A combination of 8 photos


----------



## wiskey (Apr 11, 2014)

Ooo I have 24hrs left of my holiday in the Wye Valley....


----------



## Sweet FA (Apr 11, 2014)

RoyReed, can you point me in the direction of an 'idiot's guide to stitching photos' please? Are there any freebie programmes you'd recommend? 

neonwilderness, that's lovely - how did you do it? Can you explain as if you were telling a 5 year old?


----------



## RoyReed (Apr 11, 2014)

Sweet FA said:


> RoyReed, can you point me in the direction of an 'idiot's guide to stitching photos' please? Are there any freebie programmes you'd recommend?


Hugin - free and very good. Check out their tutorials.


----------



## neonwilderness (Apr 11, 2014)

Sweet FA said:


> neonwilderness, that's lovely - how did you do it? Can you explain as if you were telling a 5 year old?


Well, I started off by getting a train to Durham... 

From memory I focused on the cathedral and took 8 normal photos (possibly more, but I only used 8) of the scene all with the same settings (focal length, exposure, etc).  When converting from RAW I started with a central one of the cathedral one again and created three versions (normal and +1/-1 exposures) and then did the same for the other 7 using the same settings for each.  I then merged each set of 3 photos into an HDR image using Photomatix (again using the same settings for all 8).  Then finally merged them all into a panorama with Photoshop and did any final tweaking and cropping etc.

The processing takes a while and it doesn't always work, but this one came out quite well.


----------



## Sweet FA (Apr 11, 2014)

Piece of piss then basically?


----------



## neonwilderness (Apr 11, 2014)

Sweet FA said:


> Piece of piss then basically?




It's more time consuming than anything.  It not something I could be arsed to do with every photo I take


----------



## RoyReed (Apr 11, 2014)

Sweet FA said:


> Piece of piss then basically?


There's a few things you have to remember, but there are only two important ones (even then you can get around these) and they are:

*1 - Set the camera to Manual and shoot all of the images at the same setting* - otherwise the automatic exposure and colour balance can make differences between the individual exposures that make it harder to match them when they're stitched together.

*2 - Keep the camera in as close to the same position as you can for each shot* - you don't need a tripod, but it helps if you have one.
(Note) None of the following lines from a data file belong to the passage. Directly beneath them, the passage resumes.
(** * A shallow embedding of the [tokenizer] of [mod.ts]

    The lexer is a single pass over the UTF-16 code units of the input.  Its
    mutable locals ([line], [pos], the pending [token] and the output array
    [tokens]) are threaded explicitly through a record; the body of the [for]
    loop is a function of that record and the current code unit. *)

From Stdlib Require Import String Ascii List NArith Bool Arith Lia.
Import ListNotations.

Set Implicit Arguments.

(** ** JavaScript strings *)

(** A JavaScript string is a sequence of UTF-16 code units; [text[i]] is the
    one-unit string at index [i], represented here by the unit itself. *)
Definition char := N.
Definition jsstring := list char.

(** ASCII literals, for writing inputs. *)
Definition str (s : string) : jsstring :=
  map N_of_ascii (list_ascii_of_string s).

(** [s.charCodeAt(i)] (the out-of-range [NaN] is never requested). *)
Definition charCodeAt (s : jsstring) (i : nat) : N := nth i s 0%N.

(** [s.startsWith(p)]. *)
Fixpoint startsWith (s p : jsstring) : bool :=
  match p, s with
  | [], _ => true
  | _ :: _, [] => false
  | c :: p', d :: s' => (d =? c)%N && startsWith s' p'
  end.

(** [s.endsWith(p)]. *)
Definition endsWith (s p : jsstring) : bool := startsWith (rev s) (rev p).

(** [s.includes(p)]: [p] occurs somewhere in [s]. *)
Fixpoint includes (s p : jsstring) : bool :=
  startsWith s p ||
  match s with
  | [] => false
  | _ :: s' => includes s' p
  end.

(** [a === b] on strings. *)
Fixpoint jsstring_eqb (a b : jsstring) : bool :=
  match a, b with
  | [], [] => true
  | x :: a', y :: b' => (x =? y)%N && jsstring_eqb a' b'
  | _, _ => false
  end.
(* ===== verification/Crc.v ===== *)
(** * Checksums: CRC tables, slicing-by-8 updates and CRC combination

    Models the CRC part of [src/src/s3.cpp]: [make_crc_tables], [load_le32]/[load_le64],
    [update_crc32]/[update_crc64], [gf2_matrix_times], [gf2_matrix_square] and
    [combine_crc64].  The specification is the bit-at-a-time CRC register [crc_bits]. *)

From S2P Require Import Prelude.

(** ** The sources *)

(** One round of the inner loop of [make_crc_tables]:
    [value = (value >> 1) ^ ((value & 1) ? polynomial : 0)]. *)
Definition crc_round (polynomial value : Z) : Z :=
  Z.lxor (Z.shiftr value 1) (if Z.land value 1 =? 0 then 0 else polynomial).

(** [make_crc_tables]: eight tables of 256 entries, [tables[slice][i]]. *)
Definition crc_table0 (polynomial : Z) : list Z :=
  map (fun i => Nat.iter 8 (crc_round polynomial) i) (zrange 0 256).

Definition crc_next_table (table0 previous : list Z) : list Z :=
  map (fun i => let p := vget 0 previous i in
                Z.lxor (vget 0 table0 (Z.land p 255)) (Z.shiftr p 8)) (zrange 0 256).

Fixpoint crc_tables_from (n : nat) (table0 current : list Z) : list (list Z) :=
  match n with
  | O => []
  | S n => current :: crc_tables_from n table0 (crc_next_table table0 current)
  end.

Definition make_crc_tables (polynomial : Z) : list (list Z) :=
  let table0 := crc_table0 polynomial in crc_tables_from 8 table0 table0.

(** [tables[slice][i]]. *)
Definition crc_entry (tables : list (list Z)) (slice i : Z) : Z :=
  vget 0 (vget [] tables slice) i.

Definition load_le32 (d0 d1 d2 d3 : ascii) : Z :=
  Z.lor (Z.lor (Z.lor (u8 d0) (Z.shiftl (u8 d1) 8)) (Z.shiftl (u8 d2) 16))
        (Z.shiftl (u8 d3) 24).

Definition load_le64 (d0 d1 d2 d3 d4 d5 d6 d7 : ascii) : Z :=
  Z.lor (load_le32 d0 d1 d2 d3) (Z.shiftl (load_le32 d4 d5 d6 d7) 32).

(** The byte-at-a-time loop that ends both update functions. *)
Definition crc_step (tables : list (list Z)) (crc : Z) (d : ascii) : Z :=
  Z.lxor (crc_entry tables 0 (Z.land (Z.lxor crc (u8 d)) 255)) (Z.shiftr crc 8).

Fixpoint update_crc32_loop (tables : list (list Z)) (crc : Z) (data : bytes) : Z :=
  match data with
  | d0 :: d1 :: d2 :: d3 :: d4 :: d5 :: d6 :: d7 :: rest =>
      let value := Z.lxor crc (load_le32 d0 d1 d2 d3) in
      let T := crc_entry tables in
      update_crc32_loop tables
        (Z.lxor (Z.lxor (Z.lxor (Z.lxor (Z.lxor (Z.lxor (Z.lxor
           (T 7 (Z.land value 255))
           (T 6 (Z.land (Z.shiftr value 8) 255)))
           (T 5 (Z.land (Z.shiftr value 16) 255)))
           (T 4 (Z.shiftr value 24)))
           (T 3 (u8 d4))) (T 2 (u8 d5))) (T 1 (u8 d6))) (T 0 (u8 d7))) rest
  | _ => fold_left (crc_step tables) data crc
  end.

Definition update_crc32 (polynomial crc : Z) (data : bytes) : Z :=
  update_crc32_loop (make_crc_tables polynomial) crc data.

Fixpoint update_crc64_loop (tables : list (list Z)) (crc : Z) (data : bytes) : Z :=
  match data with
  | d0 :: d1 :: d2 :: d3 :: d4 :: d5 :: d6 :: d7 :: rest =>
      let value := Z.lxor crc (load_le64 d0 d1 d2 d3 d4 d5 d6 d7) in
      let T := crc_entry tables in
      update_crc64_loop tables
        (Z.lxor (Z.lxor (Z.lxor (Z.lxor (Z.lxor (Z.lxor (Z.lxor
           (T 7 (Z.land value 255))
           (T 6 (Z.land (Z.shiftr value 8) 255)))
           (T 5 (Z.land (Z.shiftr value 16) 255)))
           (T 4 (Z.land (Z.shiftr value 24) 255)))
           (T 3 (Z.land (Z.shiftr value 32) 255)))
           (T 2 (Z.land (Z.shiftr value 40) 255)))
           (T 1 (Z.land (Z.shiftr value 48) 255)))
           (T 0 (Z.shiftr value 56))) rest
  | _ => fold_left (crc_step tables) data crc
  end.

Definition update_crc64 (polynomial crc : Z) (data : bytes) : Z :=
  update_crc64_loop (make_crc_tables polynomial) crc data.

(** [while (vector != 0)]: the loop visits [matrix[0]], [matrix[1]], ... in order, so it is
    a traversal of the rows. *)
Fixpoint gf2_matrix_times_loop (matrix : list Z) (vector sum : Z) : Z :=
  match matrix with
  | [] => sum
  | row :: rows =>
      if vector =? 0 then sum
      else gf2_matrix_times_loop rows (Z.shiftr vector 1)
             (if Z.land vector 1 =? 0 then sum else Z.lxor sum row)
  end.

Definition gf2_matrix_times (matrix : list Z) (vector : Z) : Z :=
  gf2_matrix_times_loop matrix vector 0.

Definition gf2_matrix_square (matrix : list Z) : list Z :=
  map (gf2_matrix_times matrix) matrix.

(** The [do ... while (second_length != 0)] loop of [combine_crc64].  One turn consumes two
    bits of the length; 32 turns exhaust a [uint64_t]. *)
Fixpoint combine_crc64_loop (fuel : nat) (odd : list Z) (first second_length : Z) : Z :=
  match fuel with
  | O => first
  | S fuel =>
      let even := gf2_matrix_square odd in
      let first := if Z.land second_length 1 =? 0 then first
                   else gf2_matrix_times even first in
      let second_length := Z.shiftr second_length 1 in
      if second_length =? 0 then first
      else
        let odd := gf2_matrix_square even in
        let first := if Z.land second_length 1 =? 0 then first
                     else gf2_matrix_times odd first in
        let second_length := Z.shiftr second_length 1 in
        if second_length =? 0 then first
        else combine_crc64_loop fuel odd first second_length
  end.

(** The operator of one zero bit: [odd[0] = polynomial; odd[bit] = 1 << (bit - 1)]. *)
Definition crc64_bit_matrix (polynomial : Z) : list Z :=
  polynomial :: map (fun bit => Z.shiftl 1 (bit - 1)) (zrange 1 64).

(** [ChecksumAlgorithm] of s3.hpp. *)
Inductive ChecksumAlgorithm :=
  | CHECKSUM_AUTO
  | CHECKSUM_PROTOCOL_DEFAULT
  | CHECKSUM_NONE
  | CHECKSUM_CRC32
  | CHECKSUM_CRC32C
  | CHECKSUM_CRC64NVME
  | CHECKSUM_SHA1
  | CHECKSUM_SHA256
  | CHECKSUM_MD5
  | CHECKSUM_XXHASH64
  | CHECKSUM_XXHASH3
  | CHECKSUM_XXHASH128
  | CHECKSUM_SHA512
  | CHECKSUM_CRC64XZ.

#[global] Instance ChecksumAlgorithm_eq_dec : EqDecision ChecksumAlgorithm.
Proof. solve_decision. Defined.

Definition combine_crc64_with (polynomial first second second_length : Z) : Z :=
  let odd := crc64_bit_matrix polynomial in
  let even := gf2_matrix_square odd in
  let odd := gf2_matrix_square even in
  Z.lxor (combine_crc64_loop 32 odd first second_length) second.

Definition combine_crc64 (algorithm : ChecksumAlgorithm)
    (first second second_length : Z) : result Z :=
  if second_length =? 0 then Ok first
  else match algorithm with
  | CHECKSUM_CRC64NVME =>
      Ok (combine_crc64_with 0x9a6c9329ac4bc9b5 first second second_length)
  | CHECKSUM_CRC64XZ =>
      Ok (combine_crc64_with 0xc96c5795d7870f42 first second second_length)
  | _ => Throw InvalidArgument
  end.
(* ===== verification/StdText.v ===== *)
(** * The text operations of the C++ library that the sources use

    [std::string_view] searches and slices, the <ctype.h> classes in the C locale, and
    [std::from_chars]/[std::to_chars] on unsigned integers.  Positions are [Z]; a search that
    returns [npos] returns [None]. *)

From S2P Require Import Prelude.

(** ** Character classes (C locale) *)

Definition isdigit (c : ascii) : bool := (48 <=? u8 c) && (u8 c <=? 57).
Definition isupper (c : ascii) : bool := (65 <=? u8 c) && (u8 c <=? 90).
Definition islower (c : ascii) : bool := (97 <=? u8 c) && (u8 c <=? 122).
Definition isalnum (c : ascii) : bool := isdigit c || isupper c || islower c.
Definition isxdigit (c : ascii) : bool :=
  isdigit c || ((65 <=? u8 c) && (u8 c <=? 70)) || ((97 <=? u8 c) && (u8 c <=? 102)).
Definition isspace (c : ascii) : bool := (u8 c =? 32) || ((9 <=? u8 c) && (u8 c <=? 13)).
Definition tolower (c : ascii) : ascii := if isupper c then chr (u8 c + 32) else c.

(** A property of all 256 characters is decided by computation. *)
Lemma all_ascii (P : ascii -> bool) : forallb (fun n => P (chr n)) (zrange 0 256) = true ->
  forall c, P c = true.
Proof.
  intros H c. rewrite forallb_forall in H. rewrite <- (chr_u8 c). apply H.
  apply list_elem_of_In, elem_of_zrange, u8_range.
Qed.

(** ** string_view *)

Definition ascii_eqb : ascii -> ascii -> bool := Ascii.eqb.

Fixpoint str_eqb (a b : bytes) : bool :=
  match a, b with
  | [], [] => true
  | x :: a, y :: b => ascii_eqb x y && str_eqb a b
  | _, _ => false
  end.

Lemma str_eqb_spec a b : reflect (a = b) (str_eqb a b).
Proof.
  revert b. induction a as [|x a IH]; intros [|y b]; cbn; try (constructor; congruence).
  unfold ascii_eqb. destruct (Ascii.eqb_spec x y) as [->|]; cbn; [|constructor; congruence].
  destruct (IH b); constructor; congruence.
Qed.

Lemma str_eqb_refl a : str_eqb a a = true.
Proof. by destruct (str_eqb_spec a a). Qed.

(** [s.find(c)]. *)
Fixpoint find_char (c : ascii) (s : bytes) : option Z :=
  match s with
  | [] => None
  | x :: s => if ascii_eqb x c then Some 0 else Z.succ <$> find_char c s
  end.

(** [s.find(c) != npos]. *)
Definition has_char (c : ascii) (s : bytes) : bool :=
  match find_char c s with Some _ => true | None => false end.

(** [s.rfind(c)]. *)
Fixpoint rfind_char (c : ascii) (s : bytes) : option Z :=
  match s with
  | [] => None
  | x :: s => match rfind_char c s with
              | Some i => Some (Z.succ i)
              | None => if ascii_eqb x c then Some 0 else None
              end
  end.

(** [s.substr(pos)] and [s.substr(0, n)]. *)
Definition drop_z (n : Z) (s : bytes) : bytes := drop (Z.to_nat n) s.
Definition take_z (n : Z) (s : bytes) : bytes := take (Z.to_nat n) s.
Definition substr (s : bytes) (pos n : Z) : bytes := take_z n (drop_z pos s).

(** [s.find(c, pos)]. *)
Definition find_from (c : ascii) (s : bytes) (pos : Z) : option Z :=
  Z.add pos <$> find_char c (drop_z pos s).

(** [s.substr(0, s.find(c))], where [npos] selects the whole view. *)
Definition before_char (c : ascii) (s : bytes) : bytes :=
  match find_char c s with Some i => take_z i s | None => s end.

Fixpoint starts_with (prefix s : bytes) : bool :=
  match prefix, s with
  | [], _ => true
  | p :: prefix, c :: s => ascii_eqb p c && starts_with prefix s
  | _ :: _, [] => false
  end.

Definition ends_with (suffix s : bytes) : bool :=
  (vsize suffix <=? vsize s) && str_eqb (drop_z (vsize s - vsize suffix) s) suffix.

Definition at_z (s : bytes) (i : Z) : ascii := vget Ascii.zero s i.

Lemma find_char_spec c s i :
  find_char c s = Some i <->
  exists a b, s = a ++ (c :: b) /\ c ∉ a /\ i = vsize a.
Proof.
  revert i. induction s as [|x s IH]; intros i; cbn.
  - split; [done|]. intros ([|? ?] & b & ? & _); done.
  - unfold ascii_eqb. destruct (Ascii.eqb_spec x c) as [->|Hne].
    + split.
      * intros [= <-]. exists [], s. split; [done|]. split; [apply not_elem_of_nil|done].
      * intros ([|y a] & b & Heq & Hn & ->); [done|]. exfalso. simplify_eq/=. set_solver.
    + rewrite fmap_Some. split.
      * intros (j & (a & b & -> & Hn & ->)%IH & ->). exists (x :: a), b.
        split; [done|]. split; [set_solver|]. unfold vsize. cbn. lia.
      * intros ([|y a] & b & Heq & Hn & ->); simplify_eq/=.
        exists (vsize a). split; [apply IH; exists a, b; set_solver|]. unfold vsize. cbn. lia.
Qed.

Lemma find_char_None c s : find_char c s = None <-> c ∉ s.
Proof.
  induction s as [|x s IH]; cbn; [split; [intros _; apply not_elem_of_nil|done]|].
  unfold ascii_eqb. destruct (Ascii.eqb_spec x c) as [->|Hne].
  - split; [done|]. set_solver.
  - rewrite fmap_None, IH. set_solver.
Qed.

Lemma has_char_spec c s : has_char c s = true <-> c ∈ s.
Proof.
  unfold has_char. destruct (find_char c s) as [i|] eqn:E.
  - apply find_char_spec in E as (a & b & -> & _ & _). set_solver.
  - apply find_char_None in E. split; [done|]. intros. by destruct E.
Qed.

Lemma has_char_false c s : has_char c s = false <-> c ∉ s.
Proof. rewrite <- not_true_iff_false, has_char_spec. done. Qed.

Lemma find_char_app c a b : c ∉ a -> find_char c (a ++ (c :: b)) = Some (vsize a).
Proof. intros. apply find_char_spec. by exists a, b. Qed.

Lemma starts_with_spec p s : starts_with p s = true <-> exists t, s = p ++ t.
Proof.
  revert s. induction p as [|x p IH]; intros [|y s]; cbn.
  - split; [by exists []|done].
  - split; [by exists (y :: s)|done].
  - split; [done|by intros (? & ?)].
  - unfold ascii_eqb. destruct (Ascii.eqb_spec x y) as [->|Hne]; cbn; rewrite ?IH.
    + split; intros (t & Ht); exists t; naive_solver.
    + split; [done|]. intros (t & Ht). simplify_eq.
Qed.

Lemma take_app_z (a b : bytes) : take_z (vsize a) (a ++ b) = a.
Proof. unfold take_z, vsize. rewrite Nat2Z.id. apply take_app_length. Qed.

Lemma drop_app_z (a b : bytes) : drop_z (vsize a) (a ++ b) = b.
Proof. unfold drop_z, vsize. rewrite Nat2Z.id. apply drop_app_length. Qed.

Lemma drop_app_z_S (a b : bytes) c : drop_z (vsize a + 1) (a ++ c :: b) = b.
Proof.
  unfold drop_z, vsize. replace (Z.to_nat (Z.of_nat (length a) + 1)) with (S (length a)) by lia.
  change (c :: b) with ([c] ++ b). rewrite app_assoc.
  replace (S (length a)) with (length (a ++ [c])) by (rewrite length_app; cbn; lia).
  apply drop_app_length.
Qed.

(** ** Numbers *)

Definition digit_value (c : ascii) : Z := u8 c - 48.

Fixpoint digits_value (acc : Z) (s : bytes) : Z :=
  match s with
  | [] => acc
  | c :: s => digits_value (acc * 10 + digit_value c) s
  end.

(** The longest prefix of decimal digits, and what follows it. *)
Fixpoint span_digits (s : bytes) : bytes * bytes :=
  match s with
  | c :: s' => if isdigit c then let '(d, r) := span_digits s' in (c :: d, r) else ([], s)
  | [] => ([], [])
  end.

(** [std::from_chars] in base 10 for an unsigned type with maximum [max]: [None] when no
    digit is present or the value is out of range, else the value and the rest. *)
Definition from_chars (max : Z) (s : bytes) : option (Z * bytes) :=
  let '(d, rest) := span_digits s in
  match d with
  | [] => None
  | _ => let v := digits_value 0 d in if v <=? max then Some (v, rest) else None
  end.

(** [ec == std::errc{} && ptr == end]. *)
Definition from_chars_all (max : Z) (s : bytes) : option Z :=
  match from_chars max s with Some (v, []) => Some v | _ => None end.

(** [std::to_chars] in base 10; 20 digits hold every [uint64_t]. *)
Fixpoint to_chars_loop (fuel : nat) (n : Z) (acc : bytes) : bytes :=
  match fuel with
  | O => acc
  | S fuel =>
      let acc := chr (48 + n mod 10) :: acc in
      if n / 10 =? 0 then acc else to_chars_loop fuel (n / 10) acc
  end.

Definition to_chars (n : Z) : bytes := to_chars_loop 20 n [].

Lemma digits_value_app acc a b :
  digits_value acc (a ++ b) = digits_value (digits_value acc a) b.
Proof. revert acc. induction a as [|c a IH]; intros acc; cbn; [done|apply IH]. Qed.

Lemma digits_value_acc acc s :
  digits_value acc s = acc * 10 ^ vsize s + digits_value 0 s.
Proof.
  revert acc. induction s as [|c s IH]; intros acc; [unfold vsize; cbn; lia|].
  cbn [digits_value]. rewrite IH, (IH (0 * 10 + digit_value c)).
  unfold vsize. cbn [length]. rewrite Nat2Z.inj_succ, Z.pow_succ_r by lia. lia.
Qed.

Lemma isdigit_chr d : 0 <= d < 10 -> isdigit (chr (48 + d)) = true.
Proof. intros. unfold isdigit. rewrite u8_chr by lia. lia. Qed.

Lemma digit_value_chr d : 0 <= d < 10 -> digit_value (chr (48 + d)) = d.
Proof. intros. unfold digit_value. rewrite u8_chr; lia. Qed.

Lemma to_chars_loop_spec fuel n acc :
  0 <= n < 10 ^ Z.of_nat fuel -> (0 < fuel)%nat -> Forall (fun c => isdigit c = true) acc ->
  exists d, to_chars_loop fuel n acc = d ++ acc /\ d <> [] /\
    Forall (fun c => isdigit c = true) d /\ digits_value 0 d = n.
Proof.
  revert n acc. induction fuel as [|fuel IH]; intros n acc Hn Hfuel Hacc; [lia|].
  cbn [to_chars_loop]. pose proof (Z.mod_pos_bound n 10 ltac:(lia)).
  assert (Hd : isdigit (chr (48 + n mod 10)) = true) by (apply isdigit_chr; lia).
  pose proof (Z.div_mod n 10 ltac:(lia)).
  destruct (Z.eqb_spec (n / 10) 0) as [E|E].
  - exists [chr (48 + n mod 10)]. split_and!; [done|done|by repeat constructor|].
    cbn. rewrite digit_value_chr; lia.
  - rewrite Nat2Z.inj_succ, Z.pow_succ_r in Hn by lia.
    destruct fuel as [|fuel].
    { exfalso. cbn in Hn. apply E. apply Z.div_small. lia. }
    destruct (IH (n / 10) (chr (48 + n mod 10) :: acc)) as (d & Heq & Hne & Hds & Hv).
    + split; [apply Z.div_pos; lia|apply Z.div_lt_upper_bound; lia].
    + lia.
    + by constructor.
    + exists (d ++ [chr (48 + n mod 10)]). rewrite Heq, <- app_assoc.
      split_and!; [done| |apply Forall_app; split; [done|by repeat constructor]|].
      * by destruct d.
      * rewrite digits_value_app, Hv. cbn. rewrite digit_value_chr; lia.
Qed.

Lemma to_chars_spec n :
  0 <= n < 2 ^ 64 ->
  to_chars n <> [] /\ Forall (fun c => isdigit c = true) (to_chars n) /\
  digits_value 0 (to_chars n) = n.
Proof.
  intros Hn. destruct (to_chars_loop_spec 20 n []) as (d & Heq & ? & ? & ?).
  - change (10 ^ Z.of_nat 20) with 100000000000000000000. lia.
  - lia.
  - constructor.
  - unfold to_chars. rewrite Heq, app_nil_r. done.
Qed.

Lemma span_digits_app d c r :
  Forall (fun c => isdigit c = true) d -> isdigit c = false ->
  span_digits (d ++ c :: r) = (d, c :: r).
Proof.
  induction 1 as [|x d Hx Hd IH]; intros Hc; cbn; [by rewrite Hc|].
  rewrite Hx, IH by done. done.
Qed.

Lemma span_digits_all d :
  Forall (fun c => isdigit c = true) d -> span_digits d = (d, []).
Proof. induction 1 as [|x d Hx Hd IH]; cbn; [done|]. by rewrite Hx, IH. Qed.

Lemma span_digits_spec s d r :
  span_digits s = (d, r) -> s = d ++ r /\ Forall (fun c => isdigit c = true) d.
Proof.
  revert d r. induction s as [|c s IH]; intros d r H; cbn in H; [by simplify_eq|].
  destruct (isdigit c) eqn:Hc; [|by simplify_eq].
  destruct (span_digits s) as [d' r'] eqn:E. simplify_eq.
  destruct (IH d' r eq_refl) as [-> ?]. split; [done|by constructor].
Qed.

(** [from_chars] accepts exactly the non-empty digit strings in range. *)
Lemma from_chars_all_spec max s v :
  from_chars_all max s = Some v <->
  s <> [] /\ Forall (fun c => isdigit c = true) s /\ digits_value 0 s = v /\ v <= max.
Proof.
  unfold from_chars_all, from_chars. split.
  - destruct (span_digits s) as [d r] eqn:E. apply span_digits_spec in E as [-> Hd].
    destruct d as [|c d]; [done|]. destruct (Z.leb_spec (digits_value 0 (c :: d)) max); [|done].
    destruct r as [|]; [|done]. intros [= <-]. rewrite app_nil_r. done.
  - intros (Hne & Hd & <- & Hmax). rewrite span_digits_all by done.
    destruct s as [|c s]; [done|].
    by destruct (Z.leb_spec (digits_value 0 (c :: s)) max); [|lia].
Qed.

Lemma from_chars_to_chars n :
  0 <= n < 2 ^ 64 -> from_chars_all UINT64_MAX (to_chars n) = Some n.
Proof.
  intros Hn. apply from_chars_all_spec. destruct (to_chars_spec n Hn) as (? & ? & ?).
  unfold UINT64_MAX. split_and!; [done|done|done|lia].
Qed.

(** ** Suffixes *)

Lemma ends_with_spec p s : ends_with p s = true <-> exists t, s = t ++ p.
Proof.
  unfold ends_with. rewrite andb_true_iff, Z.leb_le. split.
  - intros [Hl He]. destruct (str_eqb_spec (drop_z (vsize s - vsize p) s) p) as [E|]; [|done].
    exists (take_z (vsize s - vsize p) s). unfold take_z, drop_z in *.
    rewrite <- E at 2. by rewrite take_drop.
  - intros [t ->]. unfold vsize. rewrite length_app. split; [lia|].
    replace (Z.of_nat (length t + length p) - Z.of_nat (length p)) with (vsize t)
      by (unfold vsize; lia).
    rewrite drop_app_z. apply str_eqb_refl.
Qed.

Lemma ends_with_rev p s : ends_with p s = starts_with (rev p) (rev s).
Proof.
  apply eq_iff_eq_true. rewrite ends_with_spec, starts_with_spec. split; intros [t Ht].
  - exists (rev t). by rewrite Ht, rev_app_distr.
  - exists (rev t). by rewrite <- (rev_involutive s), Ht, rev_app_distr, rev_involutive.
Qed.

(** ** Slices by index *)

Lemma map_at_z s p n :
  0 <= p -> 0 <= n -> p + n <= vsize s -> map (fun i => at_z s (p + i)) (zrange 0 n) = substr s p n.
Proof.
  intros Hp Hn Hs. apply (list_eq_same_length _ _ (Z.to_nat n)).
  - unfold substr, take_z, drop_z, vsize in *. rewrite length_take, length_drop. lia.
  - rewrite length_map, length_zrange. lia.
  - intros i x y Hi. unfold substr, take_z, drop_z, zrange.
    change (map ?f) with (fmap (M:=list) f).
    rewrite list_lookup_fmap, lookup_seqZ_lt, lookup_take_lt, lookup_drop by lia.
    cbn. unfold at_z, vget. replace (Z.to_nat (p + (0 + Z.of_nat i))) with (Z.to_nat p + i)%nat by lia.
    destruct (s !! (Z.to_nat p + i)%nat) eqn:E; cbn; [congruence|].
    apply lookup_ge_None in E. unfold vsize in Hs. lia.
Qed.

Lemma vsize_substr s p n :
  0 <= p -> 0 <= n -> p + n <= vsize s -> vsize (substr s p n) = n.
Proof. intros. unfold substr, take_z, drop_z, vsize in *. rewrite length_take, length_drop. lia. Qed.

Lemma substr_split s p a b :
  0 <= p -> 0 <= a -> 0 <= b -> substr s p a ++ substr s (p + a) b = substr s p (a + b).
Proof.
  intros. unfold substr, take_z, drop_z. rewrite (Z2Nat.inj_add p a), (Z2Nat.inj_add a b) by lia.
  rewrite <- (take_take_drop (drop (Z.to_nat p) s) (Z.to_nat a) (Z.to_nat b)).
  by rewrite drop_drop.
Qed.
If you want the stitching to be perfect you need a proper panorama head for the tripod, but that's when it starts getting really geeky.

This was shot on five photos on my phone - about 155° horizontal field of view. It's far from perfect, but it shows you can get away with a lot (it's not an entry for the competition).


----------



## Sweet FA (Apr 11, 2014)

RoyReed said:


> *Set the camera to Manual and shoot all of the images at the same setting*


I have never knowingly moved off auto. I've got this shit sewn up


----------



## RoyReed (Apr 11, 2014)

Sweet FA said:


> I have never knowingly moved off auto. I've got this shit sewn up


We're expecting to see great things!


----------



## weltweit (Apr 11, 2014)

I have never stitched images either. If I get a moment free I will give it a go. Otherwise it will have to be a letterbox crop from a normal image.


----------



## wiskey (Apr 11, 2014)

Will I be disqualified for using photomerge on PS or similar?

Eta actually I think my phone will stitch them and that's what I'm limited to using atm as I have no camera.


----------



## RoyReed (Apr 11, 2014)

weltweit said:


> I have never stitched images either. If I get a moment free I will give it a go. Otherwise it will have to be a letterbox crop from a normal image.


Letterbox crop is fine.



wiskey said:


> Will I be disqualified for using photomerge on PS or similar?
> 
> Eta actually I think my phone will stitch them and that's what I'm limited to using atm as I have no camera.


It doesn't matter what you use.

Here's one from my pocket Fuji that stitches panoramas in camera. This can be an entry.

 
1 - Camel Estuary


----------



## albionism (Apr 12, 2014)

1) House On The Hill

 
Cropped from single photo.


----------



## clicker (Apr 12, 2014)

1. keep out


----------



## beesonthewhatnow (Apr 12, 2014)

Bath Abbey


----------



## neonwilderness (Apr 13, 2014)

2. Cruddas Park


----------



## Ponyutd (Apr 13, 2014)

Reminds me of the Van Gogh harbour painting.


----------



## stowpirate (Apr 13, 2014)

1- 13th TEE 
Two images stitched into a panorama


----------



## stowpirate (Apr 13, 2014)

2 - Dodd Summit 
Olympus XA 35mm camera three images stitched


----------



## stowpirate (Apr 14, 2014)

3 - Malta Valletta Grand Harbour
Three images stitched taken with a Beirette camera in the late 1970's.


----------



## sim667 (Apr 14, 2014)

Couple of mine from a few years ago




Skogarfoss by simbojono, on Flickr




Horses during a blizzard by simbojono, on Flickr


----------



## RoyReed (Apr 14, 2014)

sim667 said:


> Couple of mine from a few years ago
> 
> 
> 
> ...


Were they shot on a Horizont?


----------



## clicker (Apr 14, 2014)

2. bay

just a greek pic from last year - no stitching, totally beyond me in a technical way


----------



## sim667 (Apr 15, 2014)

RoyReed said:


> Were they shot on a Horizont?



Nah, a hasselblad xpan


----------



## stowpirate (Apr 15, 2014)

sim667 said:


> Nah, a hasselblad xpan



Was that a single photo or composted/stitched together?


----------



## stowpirate (Apr 15, 2014)

beesonthewhatnow said:


> Bath Abbey
> 
> View attachment 52050



That is really something. It stands out


----------



## RoyReed (Apr 15, 2014)

stowpirate said:


> Was that a single photo or composted/stitched together?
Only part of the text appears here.